Metaphorical contemplation is a form of understanding; we learn to think by comparing things. Human intelligence thrives in all kinds of comparisons and most times we are not aware of that constant stream of “like and not-like” operations flowing through our thoughts, our actions, and our language.
The very roots of the word “intelligence” point to a comparison. The Latin word intelligentia derives from inteligere a verb composed of two parts: intus meaning “among” and legere meaning “to select.” The very origin of the word makes reference to comparing two things finding them sometimes similar, sometimes dissimilar. Humans are, to various degrees, masters in the art of finding analogies and expressing through metaphors. Our intellectual experience rests mainly on finding “the likeness of unlike things” to use Richard Mulcaster’s brilliant phrase. Please join me as we conduct a short exercise: comparing the image and likeness of two cultures that were not alike at all.
Since 1531, Our Lady of Guadalupe has been a constant mystery. Someone who is at the same time woman and sign, Guadalupe is the encounter and union between two races. She is the origin of a new identity for both the Spanish and Mexican people. In her two different cosmogonies meet, two continents are united; two races are melted into a new race. Our Lady of Guadalupe—in her Spanish and her Mexican advocations—appears at a climactic time in history when Spain, a former Roman province, begins to find its identity as a nation following a centuries-old struggle with invaders after the collapse of the Roman Empire.
Both the Spaniards and the Mexicans of the 16th century were moved by a spiritual fervor that modern man could hardly understand.

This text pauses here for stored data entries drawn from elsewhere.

Lemma AppConnection_processFrame_set_buffer fin opcode payload b c :
  AppConnection.processFrame fin opcode payload (set_buffer b c)
  = (λ rc, (rc.1, set_buffer b rc.2))
      <$> AppConnection.processFrame fin opcode payload c.
Proof.
  unfold AppConnection.processFrame, AppConnection.processCloseFrame,
    AppConnection.write_unmasked.
  cbn [readyState frameBuffer set_buffer].
  destruct (opcode =? 8).
  { destruct (readyState c); try done.
    destruct (if 2 <=? len payload then _ else _) as [[code reason]|];
      cbn [mbind option_bind]; [|done].
    rewrite write_frame_set_buffer.
    by destruct (write_frame _ _ _ c). }
  destruct (opcode =? 9).
  { destruct (readyState c); try done.
    rewrite write_frame_set_buffer.
    by destruct (write_frame _ _ _ c). }
  destruct (opcode =? 10); [done|].
  destruct (negb (bool_decide (readyState c = OPEN))); [done|].
  destruct ((opcode =? 0) && negb (slot_truthy (frameBuffer c))); [done|].
  destruct (negb (opcode =? 0) && slot_truthy (frameBuffer c)); [done|].
  destruct (frameBuffer c) as [| |s|ref], fin; done.
Qed.

Lemma set_buffer_twice b b' c : set_buffer b (set_buffer b' c) = set_buffer b c.
Proof. done. Qed.

Lemma AppConnection_extractFrame_more b c r c' :
  AppConnection.extractFrame c = Some (Some r, c') →
  AppConnection.extractFrame (received b c) = Some (Some r, received b c').
Proof.
  unfold AppConnection.extractFrame, received. cbn [buffer set_buffer].
  destruct (decodeFrame _ (buffer c)) as [[| |fin opcode payload rest]|] eqn:Hd;
    cbn [mbind option_bind]; try done.
  - intros [= <- <-].
    rewrite (decodeFrame_app _ _ b _ Hd) by done. done.
  - rewrite (decodeFrame_app _ _ b _ Hd) by done. cbn [more_rest mbind option_bind].
    rewrite !set_buffer_twice.
    rewrite AppConnection_processFrame_set_buffer.
    rewrite (AppConnection_processFrame_set_buffer _ _ _ (rest ++ b)).
    destruct (AppConnection.processFrame fin opcode payload c) as [[r0 c0]|] eqn:Hp;
      cbn; [|done].
    intros [= <- <-]. cbn. by rewrite set_buffer_twice.
Qed.

Lemma AppConnection_extractLoop_fuel m m' c :
  (length (buffer c) <= m)%nat → (length (buffer c) <= m')%nat →
  AppConnection.extractLoop m c = AppConnection.extractLoop m' c.
Proof.
  revert m' c. induction m as [|m IH]; intros m' c Hm Hm'.
  { rewrite !AppConnection_extractLoop_empty; [done| |];
      by destruct (buffer c); [|cbn in Hm; lia]. }
  destruct m' as [|m'].
  { rewrite !AppConnection_extractLoop_empty; [done| |];
      by destruct (buffer c); [|cbn in Hm'; lia]. }
  cbn [AppConnection.extractLoop].
  destruct (AppConnection.extractFrame c) as [[t c1]|] eqn:He;
    cbn [mbind option_bind]; [|done].
  destruct t as [[]|]; try done.
  apply AppConnection_extractFrame_buffer in He as (Hl & _).
  apply IH; unfold len in Hl; lia.
Qed.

Those two cultures had enormous differences but also surprisingly great similarities. Finding the likeness between these two unlike peoples would have been impossible by human means but a supernatural event made the fusion of both groups possible. The story forms a wonderful parable taught to every generation from the humble ayate[1] of San Juan Diego.
All the pre-Columbian nations in the Americas had mystical preoccupations and so did the Spaniards. The native world was filled with gods haunting the imagination of the ancient Americans. The image imprinted on San Juan Diego’s tilma contains many signs that the natives could read like a book. In that book specifically prepared for their imagination, Our Lady of Guadalupe gave counsel, consolation, faith in the future, and a strong national identity to a broken and long-suffering nation oppressed by violence and death.
Our Lady of Guadalupe had been a witness to the fall of the pagan Roman Empire. Later she witnessed the fall of Muslim Spain at the end of the Spanish Reconquest. When no one knew that the Modern Age was just starting, she took Mexico from the Stone Age to Modernity in one single generation; and she moved Spain from being a backward corner of Europe to be a worldwide empire.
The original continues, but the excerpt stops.